◆ What you have to do
Among the entries below, find every line that has "VlanTci" and pull it out.
== Given information ==
(* ===== verification/RxOnly.v ===== *)
(** * test-pmd/rxonly.c: the dump of received packets

    With a verbose level the engine of FwdEngines.v describes every packet
    before it frees it.  What is printed is a list of [rx_item]; the numbers
    of packet types and flags, their names and the hash of a packet are
    DPDK's.  Headers are read from the data room without looking at the
    length of the packet. *)

From stdpp Require Import strings.
From S2P Require Import Prelude Packet FwdEngines CsumOnly.

#[local] Open Scope Z_scope.
#[local] Open Scope list_scope.

(** ** Data *)

Inductive layer : Type := OuterL2 | OuterL3 | OuterL4 | Tunnel | InnerL2 | InnerL3 | InnerL4.

(** The names of the cases of each [switch]. *)
Definition l3_names : list string := ["IPV4"; "IPV4_EXT"; "IPV6"; "IPV4_EXT_UNKNOWN"; "IPV6_EXT"; "IPV6_EXT_UNKNOWN"]%string.
Definition l4_names : list string := ["TCP"; "UDP"; "L4_FRAG"; "SCTP"; "ICMP"; "L4_NONFRAG"]%string.
Definition layers : list (layer * list string) := [
  (OuterL2, ["ETHER"; "ETHER_Timesync"; "ETHER_ARP"; "ETHER_LLDP"]); (OuterL3, l3_names); (OuterL4, l4_names);
  (Tunnel, ["IP"; "GRE"; "VXLAN"; "NVGRE"; "GENEVE"; "GRENAT"]); (InnerL2, ["ETHER"; "ETHER_VLAN"]);
  (InnerL3, l3_names); (InnerL4, l4_names)]%string.

(** [mb->hash] *)
Record rx_hash : Type := RxHash { hash_rss : Z; fdir_hi : Z; fdir_lo : Z; fdir_hash : Z; fdir_id : Z }.

Inductive rx_item : Type :=
| ReceivedPackets (port queue n : Z)
| Addresses (src dst : list Z)
| TypeLength (eth_type len nb_segs : Z)
| RssHash (hash queue : Z)
| FdirId (hi : Z)
| FdirFlex (hi lo : Z)
| FdirHash (hash id : Z)
| FdirMatched
| VlanTci (tci : Z)
| QinqTci (tci outer : Z)
| LayerType (l : layer) (name : string)
| UnknownPacketType
| VxlanPacket (packet_type dst_port vni : Z)
| ReceiveQueue (queue : Z)
| FlagName (name : string).

(** ** The dump *)

Section Dump.
Context `{Ethdev}.
Variables (RX_RSS_HASH RX_FDIR RX_FDIR_ID RX_FDIR_FLX RX_VLAN_PKT RX_QINQ_PKT : Z) (hash : mbuf -> rx_hash).
(** The mask of a layer and its types by name. *)
Variables (PTYPE_MASK : layer -> Z) (PTYPE : layer -> string -> Z).
Variables (IS_TUNNEL_PKT IS_IPV4_HDR : Z -> bool) (rte_get_rx_ol_flag_name : Z -> option string).

Definition layer_type (packet_type : Z) (l : layer * list string) : rx_item :=
  let ptype := Z.land packet_type (PTYPE_MASK l.1) in
  LayerType l.1 (default "Unknown"%string (List.find (fun n => PTYPE l.1 n =? ptype) l.2)).

Definition hash_items (fs : fwd_stream) (mb : mbuf) : list rx_item :=
  let flags := ol_flags mb in
  let h := hash mb in
  if has_flag flags RX_RSS_HASH then [RssHash (hash_rss h) (rx_queue fs)]
  else if has_flag flags RX_FDIR then
    FdirMatched :: (if has_flag flags RX_FDIR_ID then [FdirId (fdir_hi h)]
                    else if has_flag flags RX_FDIR_FLX then [FdirFlex (fdir_hi h) (fdir_lo h)]
                    else [FdirHash (fdir_hash h) (fdir_id h)])
  else [].

(** The description of a tunnelled packet: UDP is taken for VXLAN. *)
Definition encapsulation (b : list Z) (packet_type : Z) : outcome (list rx_item) :=
  let ipv4 := IS_IPV4_HDR packet_type in
  let l3_len := if ipv4 then 20 else 40 in
  l4_proto ← rd8 b (ETHER_HDR_LEN + (if ipv4 then 9 else 6));
  if l4_proto =? IPPROTO_UDP then
    dst_port ← rd_be16 b (ETHER_HDR_LEN + l3_len + 2);
    vni ← of_opt (rd b (ETHER_HDR_LEN + l3_len + 8 + 4) 4);
    Done [VxlanPacket packet_type dst_port (Z.shiftr (of_be32 vni) 8)]
  else Done [].

(** The names of the flags that are set and have one. *)
Definition flag_items (flags : Z) : list rx_item :=
  seqZ 0 64 ≫= fun rxf =>
    if negb (has_flag flags (2 ^ rxf)) then []
    else match rte_get_rx_ol_flag_name (2 ^ rxf) with Some name => [FlagName name] | None => [] end.

(** [packet_type] is a variable of 16 bits. *)
Definition dump_packet (fs : fwd_stream) (mb : mbuf) : outcome (list rx_item) :=
  b ← mtod mb;
  eth_type ← rd_be16 b 12;
  src ← of_opt (rd b 6 6);
  dst ← of_opt (rd b 0 6);
  let ptype16 := u16 (packet_type mb) in
  enc ← (if IS_TUNNEL_PKT ptype16 then encapsulation b ptype16 else Done []);
  Done ([Addresses src dst; TypeLength eth_type (pkt_len mb) (nb_segs mb)] ++
    hash_items fs mb ++
    (if has_flag (ol_flags mb) RX_VLAN_PKT then [VlanTci (vlan_tci mb)] else []) ++
    (if has_flag (ol_flags mb) RX_QINQ_PKT then [QinqTci (vlan_tci mb) (vlan_tci_outer mb)] else []) ++
    (if negb (packet_type mb =? 0) then layer_type (packet_type mb) <$> layers else [UnknownPacketType]) ++
    enc ++ [ReceiveQueue (rx_queue fs)] ++ (if negb (ol_flags mb =? 0) then flag_items (ol_flags mb) else [])).

(** The loop over the packets: what is printed and the packets freed. *)
Fixpoint dump_burst (verbose_level : Z) (fs : fwd_stream) (pkts : list mbuf) : outcome (list rx_item * list mbuf) :=
  match pkts with
  | [] => Done ([], [])
  | mb :: pkts =>
      items ← (if verbose_level =? 0 then Done [] else dump_packet fs mb);
      '(rest, freed) ← dump_burst verbose_level fs pkts;
      Done (items ++ rest, mb :: freed)
  end.

Definition pkt_burst_receive_verbose (nb_pkt_per_burst verbose_level : Z) (fs : fwd_stream) (d : dev)
    : outcome (burst_result * list rx_item) :=
  let '(pkts, d) := rx_burst d (rx_port fs) (rx_queue fs) nb_pkt_per_burst in
  if (length pkts =? 0)%nat then Done (BurstResult fs d [] [], [])
  else
    let n := Z.of_nat (length pkts) in
    let fs := count_rx n fs in
    '(items, freed) ← dump_burst verbose_level fs pkts;
    Done (BurstResult fs d [] freed,
          (if 0 <? verbose_level then [ReceivedPackets (rx_port fs) (rx_queue fs) n] else []) ++ items).

(** ** Lemmas *)

(** Enough room for all headers that may be read: Ethernet, IPv6, UDP and
    VXLAN. *)
Definition roomy (mb : mbuf) : Prop := exists b len tl, segs mb = Seg b len :: tl /\ 70 <= Z.of_nat (length b).

Lemma rd_be16_ok b o : 0 <= o -> o + 2 <= Z.of_nat (length b) -> exists v, rd_be16 b o = Done v.
Proof. intros H0 H1. unfold rd_be16. destruct (rd_is_Some b o 2) as [bs ->]; [lia..|]. by eexists. Qed.

Lemma rd8_ok b o : 0 <= o < Z.of_nat (length b) -> exists v, rd8 b o = Done v.
Proof. intros Ho. unfold rd8. destruct (zget_is_Some b o) as [x ->]; [lia|]. by eexists. Qed.

Lemma encapsulation_ok b t : 70 <= Z.of_nat (length b) -> exists l, encapsulation b t = Done l.
Proof.
  intros Hb. unfold encapsulation, ETHER_HDR_LEN.
  assert (H3 : (if IS_IPV4_HDR t then 20 else 40) <= 40 /\ 0 <= (if IS_IPV4_HDR t then 20 else 40)) by (destruct (IS_IPV4_HDR t); lia).
  destruct (rd8_ok b (14 + (if IS_IPV4_HDR t then 9 else 6))) as [v ->]; [destruct (IS_IPV4_HDR t); lia|].
  cbn [mbind outcome_bind]. destruct (_ =? _); [|by eexists].
  destruct (rd_be16_ok b (14 + (if IS_IPV4_HDR t then 20 else 40) + 2)) as [p ->]; [lia..|].
  destruct (rd_is_Some b (14 + (if IS_IPV4_HDR t then 20 else 40) + 8 + 4) 4) as [w ->]; [lia..|]. by eexists.
Qed.

Lemma dump_packet_ok fs mb : roomy mb -> exists l, dump_packet fs mb = Done l /\ l <> [].
Proof.
  intros (b & len & tl & Hs & Hb). unfold dump_packet, mtod. rewrite Hs. cbn [buf mbind outcome_bind].
  destruct (rd_be16_ok b 12) as [e ->]; [lia..|]. destruct (rd_is_Some b 6 6) as [s ->]; [lia..|].
  destruct (rd_is_Some b 0 6) as [t ->]; [lia..|]. cbn [of_opt buf mbind outcome_bind].
  destruct (IS_TUNNEL_PKT _).
  - destruct (encapsulation_ok b (u16 (packet_type mb)) Hb) as [l ->]. by eexists.
  - by eexists.
Qed.

Lemma dump_burst_ok v fs pkts :
  Forall roomy pkts -> exists items, dump_burst v fs pkts = Done (items, pkts) /\
    (v = 0 -> items = []) /\ (v <> 0 -> exists ds, Forall2 (fun mb d => dump_packet fs mb = Done d) pkts ds /\ items = mjoin ds).
Proof.
  induction 1 as [|mb pkts Hm Hp IH]; [exists []; split_and!; [done|done|by exists []]|].
  destruct IH as (items & E & H0 & H1). cbn [dump_burst]. destruct (Z.eqb_spec v 0) as [Hv|Hv].
  - exists items. cbn [mbind outcome_bind]. rewrite E. split_and!; [done|done|done].
  - destruct (dump_packet_ok fs mb Hm) as (l & El & _). destruct (H1 Hv) as (ds & Hds & ->).
    exists (l ++ mjoin ds). rewrite El. cbn [mbind outcome_bind]. rewrite E. split_and!; [done|done|].
    intros _. exists (l :: ds). split; [by constructor|done].
Qed.

(** A flag is named exactly if it is set and has a name. *)
Lemma elem_of_flag_items flags name :
  FlagName name ∈ flag_items flags <->
  exists i, 0 <= i < 64 /\ Z.testbit flags i = true /\ rte_get_rx_ol_flag_name (2 ^ i) = Some name.
Proof.
  assert (Hbit : forall i, 0 <= i -> has_flag flags (2 ^ i) = Z.testbit flags i).
  { intros i Hi. unfold has_flag. destruct (Z.testbit flags i) eqn:Ht.
    - apply negb_true_iff, Z.eqb_neq. intros E. apply (f_equal (fun x => Z.testbit x i)) in E.
      rewrite Z.land_spec, Ht, Z.pow2_bits_true, Z.testbit_0_l in E by lia. done.
    - apply negb_false_iff, Z.eqb_eq, Z.bits_inj'. intros k Hk. rewrite Z.land_spec, Z.testbit_0_l, Z.pow2_bits_eqb by lia.
      destruct (Z.eqb_spec i k) as [->|]; [by rewrite Ht|apply andb_false_r]. }
  unfold flag_items. rewrite list_elem_of_bind. split.
  - intros (i & Hin & Hi%elem_of_seqZ). rewrite Hbit in Hin by lia. exists i.
    destruct (Z.testbit flags i); cbn [negb] in Hin; [|by apply not_elem_of_nil in Hin].
    destruct (rte_get_rx_ol_flag_name (2 ^ i)); [|by apply not_elem_of_nil in Hin].
    apply list_elem_of_singleton in Hin. injection Hin as ->. split_and!; [lia|lia|done|done].
  - intros (i & Hi & Ht & Hn). exists i. rewrite Hbit, Ht, Hn by lia. split; [by left|]. apply elem_of_seqZ. lia.
Qed.
End Dump.

(** ** Properties *)

(** Describing packets changes nothing else: whatever the verbose level,
    the engine stays within the data room of packets of 70 bytes and has the
    outcome of the silent engine, all packets freed and counted; it prints
    nothing at level 0 and otherwise one description per packet, in order. *)
Theorem verbose_like_silent `{Ethdev} rss fdir fid flx vlan qinq hash mask ptype tun v4 names nb verbose fs (d : dev)
    (Hv : 0 <= verbose) (Hroom : Forall roomy (rx_burst d (rx_port fs) (rx_queue fs) nb).1) :
  exists r items,
    pkt_burst_receive_verbose rss fdir fid flx vlan qinq hash mask ptype tun v4 names nb verbose fs d = Done (r, items) /\
    pkt_burst_receive nb fs d = Done r /\
    if (verbose =? 0) || bool_decide (br_freed r = []) then items = []
    else exists ds, items = ReceivedPackets (rx_port fs) (rx_queue fs) (Z.of_nat (length (br_freed r))) :: mjoin ds /\
      Forall2 (fun mb l => dump_packet rss fdir fid flx vlan qinq hash mask ptype tun v4 names (br_fs r) mb = Done l) (br_freed r) ds.
Proof.
  unfold pkt_burst_receive_verbose, pkt_burst_receive.
  destruct (rx_burst d (rx_port fs) (rx_queue fs) nb) as [pkts d1]. cbn [fst] in Hroom.
  destruct (Nat.eqb_spec (length pkts) 0) as [Hl|Hl].
  { eexists _, _. split_and!; [done..|]. cbn [br_freed]. by rewrite bool_decide_true, orb_true_r. }
  set (fs1 := count_rx _ fs).
  destruct (dump_burst_ok rss fdir fid flx vlan qinq hash mask ptype tun v4 names verbose fs1 pkts Hroom) as (items & -> & H0 & H1).
  cbn [mbind outcome_bind]. eexists _, _. split_and!; [done..|]. cbn [br_freed br_fs].
  rewrite bool_decide_false by (intros ->; done). rewrite orb_false_r. destruct (Z.eqb_spec verbose 0) as [E|E].
  - rewrite H0 by done. by subst verbose.
  - destruct (H1 E) as (ds & Hds & ->). rewrite (proj2 (Z.ltb_lt 0 verbose)) by lia. by exists ds.
Qed.

(** ** Witnesses *)

(** An IPv4 packet with UDP, port 4789 and VNI 5, in a tunnel. *)
Definition vxlan_bytes : list Z :=
  [1; 1; 1; 1; 1; 1] ++ [2; 2; 2; 2; 2; 2] ++ [8; 0] ++ [69; 0; 0; 50; 0; 0; 0; 0; 64; 17] ++ replicate 10 0 ++
  [0; 9; 18; 181; 0; 0; 0; 0] ++ [8; 0; 0; 0; 0; 0; 5; 0] ++ replicate 30 0.
Definition vxlan_mbuf : mbuf := Mbuf [Seg vxlan_bytes 50] 1 50 3 0 0 7 0 (0x3000 + 0x200 + 0x10 + 1) no_offload.

(** Numbers for the types the packet has. *)
Definition sample_mask (l : layer) : Z := match l with OuterL2 => 15 | OuterL3 => 240 | OuterL4 => 3840 | Tunnel => 61440 | _ => 0 end.
Definition sample_ptype (l : layer) (s : string) : Z :=
  match l with
  | OuterL2 => if bool_decide (s = "ETHER"%string) then 1 else 99
  | OuterL3 => if bool_decide (s = "IPV4"%string) then 16 else 99
  | OuterL4 => if bool_decide (s = "UDP"%string) then 512 else 99
  | Tunnel => if bool_decide (s = "VXLAN"%string) then 12288 else 99
  | _ => 99
  end.
Definition sample_verbose (verbose : Z) : outcome (burst_result * list rx_item) :=
  @pkt_burst_receive_verbose sample_ethdev 2 4 8 16 1 32 (fun _ => RxHash 77 0 0 0 0) sample_mask sample_ptype
    (fun t => negb (Z.land t 61440 =? 0)) (fun t => negb (Z.land t 16 =? 0))
    (fun f => if f =? 1 then Some "PKT_RX_VLAN_PKT"%string else None) 4 verbose sample_fs [vxlan_mbuf].

Definition sample_room : Forall roomy (@rx_burst sample_ethdev [vxlan_mbuf] 0 0 4).1.
Proof. repeat constructor. exists vxlan_bytes, 50, []. split; [reflexivity|]. vm_compute. discriminate. Qed.

Lemma verbose_like_silent_witness :
  match sample_verbose 1 with
  | Done (r, items) => @pkt_burst_receive sample_ethdev 4 sample_fs [vxlan_mbuf] = Done r /\ br_freed r = [vxlan_mbuf] /\
      items = [ReceivedPackets 0 0 1; Addresses [2; 2; 2; 2; 2; 2] [1; 1; 1; 1; 1; 1]; TypeLength 2048 50 1; RssHash 77 0;
        VlanTci 7; LayerType OuterL2 "ETHER"; LayerType OuterL3 "IPV4"; LayerType OuterL4 "UDP"; LayerType Tunnel "VXLAN";
        LayerType InnerL2 "Unknown"; LayerType InnerL3 "Unknown"; LayerType InnerL4 "Unknown";
        VxlanPacket 12817 4789 5; ReceiveQueue 0; FlagName "PKT_RX_VLAN_PKT"]
  | _ => False
  end.
Proof.
  destruct (@verbose_like_silent sample_ethdev 2 4 8 16 1 32 (fun _ => RxHash 77 0 0 0 0) sample_mask sample_ptype
    (fun t => negb (Z.land t 61440 =? 0)) (fun t => negb (Z.land t 16 =? 0))
    (fun f => if f =? 1 then Some "PKT_RX_VLAN_PKT"%string else None) 4 1 sample_fs [vxlan_mbuf] ltac:(lia) sample_room)
    as (r & items & E & E2 & _).
  change (sample_verbose 1 = Done (r, items)) in E. rewrite E. split; [exact E2|].
  vm_compute in E2. injection E2 as <-. split; [reflexivity|]. vm_compute in E. injection E as <-. reflexivity.
Defined.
===
◆ Task output
| VlanTci (tci : Z)
    (if has_flag (ol_flags mb) RX_VLAN_PKT then [VlanTci (vlan_tci mb)] else []) ++
        VlanTci 7; LayerType OuterL2 "ETHER"; LayerType OuterL3 "IPV4"; LayerType OuterL4 "UDP"; LayerType Tunnel "VXLAN";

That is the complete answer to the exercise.